What I would do right now
I would not optimize around citation count by itself, and I would not treat ChatGPT and Google AI Mode as the same citation ecosystem.
I would start with the sources that repeatedly matter in the categories my customers care about. Some will be obvious authorities. Others will be strong niche sites. And sometimes there will be a weak listicle that happens to be getting cited today.
You may be able to get your brand listed there, and it may help in the short term.
But before investing much time or money into it, I would ask a simple question:
Would I still want my brand mentioned on this website if ChatGPT stopped citing it tomorrow?
If the answer is yes, there is probably value beyond the current retrieval behavior. If the only reason the placement matters is that one engine happens to cite the page today, I would treat it very differently.
Methodology
We collected 24,960 responses from 2,080 prompts across 32 categories. Each prompt was run six times on ChatGPT Search and six times on Google AI Mode using a consistent U.S./English configuration.

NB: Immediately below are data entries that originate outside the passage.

(** * jupyter-js-services: the Contents client and its utilities

    A shallow embedding of [src/utils.ts] (URL helpers, the XMLHttpRequest
    wrapper, [PromiseDelegate]) and of the [Contents] class that drives
    them, followed by the properties of the prose specification.

    Conventions.
    - JavaScript strings are [string]s; a non-ASCII character is its UTF-8
      byte sequence, which is what [encodeURIComponent] percent-encodes.
    - [xhr.status] is an unsigned short, modelled in [N].
    - A promise is modelled by its eventual outcome ([promise]); the chain
      [p.then(f)] and [p.then(f, g)] is [then_] and [then2].
    - Code that throws returns a [completion]. *)

From Stdlib Require Import List String Ascii Bool Arith NArith ZArith Lia.
From Stdlib Require Import Numbers.DecimalString.
Import ListNotations.

#[local] Set Warnings "-register-all".

Local Open Scope list_scope.
Local Open Scope string_scope.

(** ** Strings the way the source uses them *)

Module JsString.

Definition slash : ascii := "/"%char.

Definition is_empty (s : string) : bool :=
  match s with
  | EmptyString => true
  | String _ _ => false
  end.

(** [s.charAt(n)]: the one-character string at index [n], the empty
    string out of range. *)
Definition charAt (s : string) (n : nat) : string :=
  match String.get n s with
  | Some c => String c EmptyString
  | None => EmptyString
  end.

(** Skip a maximal run of ['/'] at the head of [s]. *)
Fixpoint skip_slashes (s : string) : string :=
  match s with
  | EmptyString => EmptyString
  | String c s' => if Ascii.eqb c slash then skip_slashes s' else s
  end.

(** [s.replace(/\/\/+/, '/')]: the leftmost maximal run of two or more
    slashes becomes one slash (the pattern has no [g] flag, so only the
    first run is rewritten). *)
Fixpoint replace_slash_run (s : string) : string :=
  match s with
  | EmptyString => EmptyString
  | String c s' =>
      if Ascii.eqb c slash then
        match s' with
        | String c' s'' =>
            if Ascii.eqb c' slash
            then String slash (skip_slashes s'')
            else String c (replace_slash_run s')
        | EmptyString => s
        end
      else String c (replace_slash_run s')
  end.

(** [s.split('/')]. *)
Fixpoint split_slash (s : string) : list string :=
  match s with
  | EmptyString => [EmptyString]
  | String c s' =>
      if Ascii.eqb c slash then EmptyString :: split_slash s'
      else match split_slash s' with
           | piece :: rest => String c piece :: rest
           | [] => [String c EmptyString]
           end
  end.

(** [xs.join(sep)]. *)
Definition join (sep : string) (xs : list string) : string :=
  String.concat sep xs.

(** Number-to-string conversion of a non-negative integer, as in
    ['Invalid Status: ' + status]. *)
Definition of_N (n : N) : string :=
  NilZero.string_of_uint (N.to_uint n).

(** How often [c] occurs in [s]. *)
Fixpoint count_char (c : ascii) (s : string) : nat :=
  match s with
  | EmptyString => 0
  | String d s' => (if Ascii.eqb d c then 1 else 0) + count_char c s'
  end.

(** Every character of [s] satisfies [P]. *)
Fixpoint string_forall (P : ascii -> bool) (s : string) : bool :=
  match s with
  | EmptyString => true
  | String c s' => P c && string_forall P s'
  end.

(** The test [urlPathJoin] makes on its accumulator:
    [s.charAt(s.length - 1) == '/']. *)
Definition ends_with_slash (s : string) : bool :=
  charAt s (String.length s - 1) =? "/".

(** How many characters of [s] satisfy [P]. *)
Fixpoint count_if (P : ascii -> bool) (s : string) : nat :=
  match s with
  | EmptyString => 0
  | String c s' => (if P c then 1 else 0) + count_if P s'
  end.

Definition slash_free (s : string) : bool :=
  string_forall (fun c => negb (Ascii.eqb c slash)) s.

Definition nonempty (s : string) : bool := negb (is_empty s).

End JsString.

(** ** The platform's [encodeURIComponent] *)

Module Uri.

Definition in_range (lo hi c : ascii) : bool :=
  (nat_of_ascii lo <=? nat_of_ascii c)%nat
  && (nat_of_ascii c <=? nat_of_ascii hi)%nat.

(** Characters [encodeURIComponent] leaves alone:
    [A-Z a-z 0-9 - _ . ! ~ * ' ( )]. *)
Definition unreserved (c : ascii) : bool :=
  in_range "A" "Z" c || in_range "a" "z" c || in_range "0" "9" c
  || existsb (Ascii.eqb c)
       ["-"; "_"; "."; "!"; "~"; "*"; "'"; "("; ")"]%char.

Definition hex_digit (n : nat) : ascii :=
  nth n ["0"; "1"; "2"; "3"; "4"; "5"; "6"; "7"; "8"; "9";
         "A"; "B"; "C"; "D"; "E"; "F"]%char "0"%char.

Definition percent (c : ascii) : string :=
  let n := nat_of_ascii c in
  String "%" (String (hex_digit (n / 16)) (String (hex_digit (n mod 16)) "")).

Fixpoint encodeURIComponent (s : string) : string :=
  match s with
  | EmptyString => EmptyString
  | String c s' =>
      (if unreserved c then String c EmptyString else percent c)
      ++ encodeURIComponent s'
  end.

After normalization and removal of non-editorial intermediary URLs, the dataset contained 102,366 citation events across 8,004 registrable domains. Source classification covered roughly 89% of citation volume, and traditional authority metrics came from DataForSEO backlink and organic-search data.
This is a single September 2026 snapshot, so it tells us what the engines were retrieving during this collection window, not which sources will remain important over time. That is what the next collection is designed to test.